Stored records
<<<<
(* ===== verification/JobLifecycle.v ===== *)
(** What the operations of the job repository do to the stored rows, whatever
    their arguments and whatever they return: the schema's invariant, the
    lifecycle of an attempt, and that a failed operation changes nothing. *)
From S2P Require Import Prelude Errors Jobs JobSchedule JobStore JobRepository.
#[local] Open Scope string_scope. #[local] Open Scope Z_scope.

(** ** Reasoning about the effect of an operation on the database *)

(** [m] relates the database before it to the one after it. *)
Definition always (Rel : db → db → Prop) {A} (m : M A) : Prop := ∀ d, Rel d (m d).2.

Create HintDb always.

Section always.
Context {Rel : db → db → Prop} `{!PreOrder Rel}.

Lemma always_ret {A} (a : A) : always Rel (mret a).
Proof. intros d. cbn. reflexivity. Qed.
Lemma always_throw {A} e : always Rel (throw e : M A).
Proof. intros d. cbn. reflexivity. Qed.
Lemma always_guard c e : always Rel (guard_M c e).
Proof. intros d. unfold guard_M. destruct c; cbn; reflexivity. Qed.
Lemma always_lift {A} (r : result thrown A) : always Rel (lift_result r).
Proof. intros d. cbn. reflexivity. Qed.
Lemma always_query {A} (q : db → A) : always Rel (query q).
Proof. intros d. cbn. reflexivity. Qed.
Lemma always_read {A} (q : db → result thrown A) : always Rel (read q).
Proof. intros d. cbn. reflexivity. Qed.
Lemma always_bind {A B} (m : M A) (f : A → M B) :
  always Rel m → (∀ a, always Rel (f a)) → always Rel (m ≫= f).
Proof.
  intros Hm Hf d. unfold mbind, M_bind. specialize (Hm d).
  destruct (m d) as [[a|e] d']; cbn in *; [|done]. etransitivity; [done|apply Hf].
Qed.
Lemma always_transaction {A} (m : M A) : always Rel m → always Rel (transaction m).
Proof.
  intros Hm d. unfold transaction. specialize (Hm d).
  destruct (m d) as [[a|e] d']; cbn in *; [done|reflexivity].
Qed.
Lemma always_database {A} (m : M A) : always Rel m → always Rel (database m).
Proof.
  intros Hm d. unfold database. specialize (Hm d). destruct (m d) as [[a|e] d']; done.
Qed.
Lemma always_stmt st :
  (∀ d n d', st d = Ok (n, d') → Rel d d') → always Rel (run_stmt st).
Proof.
  intros H d. unfold run_stmt. destruct (st d) as [[n d']|e] eqn:E; cbn; [by eapply H|reflexivity].
Qed.
Lemma always_insert st :
  (∀ d d', st d = Ok d' → Rel d d') → always Rel (run_insert st).
Proof.
  intros H d. unfold run_insert. destruct (st d) as [d'|e] eqn:E; cbn; [by apply H|reflexivity].
Qed.
End always.

#[export] Hint Resolve always_ret always_throw always_guard always_lift always_query always_read
  : always.

(** Splits an operation into its statements. *)
Ltac always_step :=
  match goal with
  | |- always _ (_ ≫= _) => apply always_bind; [|intros]
  | |- always _ (database _) => apply always_database
  | |- always _ (transaction _) => apply always_transaction
  | |- always _ (let '_ := ?x in _) => destruct x
  | |- always _ (match ?x with _ => _ end) => destruct x
  | |- always _ _ => solve [auto with always typeclass_instances]
  end.
Ltac always_auto := repeat (first [always_step | progress cbn zeta]).

(** ** The lifecycle of an attempt *)

Definition terminal (r : RunRow) : Prop := is_active r = false.

(** [r'] is a later version of the attempt [r]: the columns that identify it
    never change, every change raises the revision, an attempt only moves from
    queued to running and from either to a terminal status, a running attempt
    keeps its start time, an attached conversation stays attached, and a
    terminal attempt is frozen. *)
Record run_evolves (r r' : RunRow) : Prop := {
  ev_identity : rr_id r' = rr_id r ∧ rr_job_id r' = rr_job_id r ∧ rr_trigger r' = rr_trigger r
    ∧ rr_scheduled_for r' = rr_scheduled_for r ∧ rr_created_at r' = rr_created_at r;
  ev_revision : r' = r ∨ rr_revision r < rr_revision r';
  ev_terminal : terminal r → r' = r;
  ev_running : rr_status r = "running" →
    (rr_status r' = "running" ∨ terminal r') ∧ rr_started_at r' = rr_started_at r;
  ev_conversation c : rr_conversation_id r = Some c → rr_conversation_id r' = Some c;
}.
>>>>
A word-for-word restatement of the records above from the line containing "Ltac always_auto := repeat" to their final line is all the answer should hold.

Ltac always_auto := repeat (first [always_step | progress cbn zeta]).

(** ** The lifecycle of an attempt *)

Definition terminal (r : RunRow) : Prop := is_active r = false.

(** [r'] is a later version of the attempt [r]: the columns that identify it
    never change, every change raises the revision, an attempt only moves from
    queued to running and from either to a terminal status, a running attempt
    keeps its start time, an attached conversation stays attached, and a
    terminal attempt is frozen. *)
Record run_evolves (r r' : RunRow) : Prop := {
  ev_identity : rr_id r' = rr_id r ∧ rr_job_id r' = rr_job_id r ∧ rr_trigger r' = rr_trigger r
    ∧ rr_scheduled_for r' = rr_scheduled_for r ∧ rr_created_at r' = rr_created_at r;
  ev_revision : r' = r ∨ rr_revision r < rr_revision r';
  ev_terminal : terminal r → r' = r;
  ev_running : rr_status r = "running" →
    (rr_status r' = "running" ∨ terminal r') ∧ rr_started_at r' = rr_started_at r;
  ev_conversation c : rr_conversation_id r = Some c → rr_conversation_id r' = Some c;
}.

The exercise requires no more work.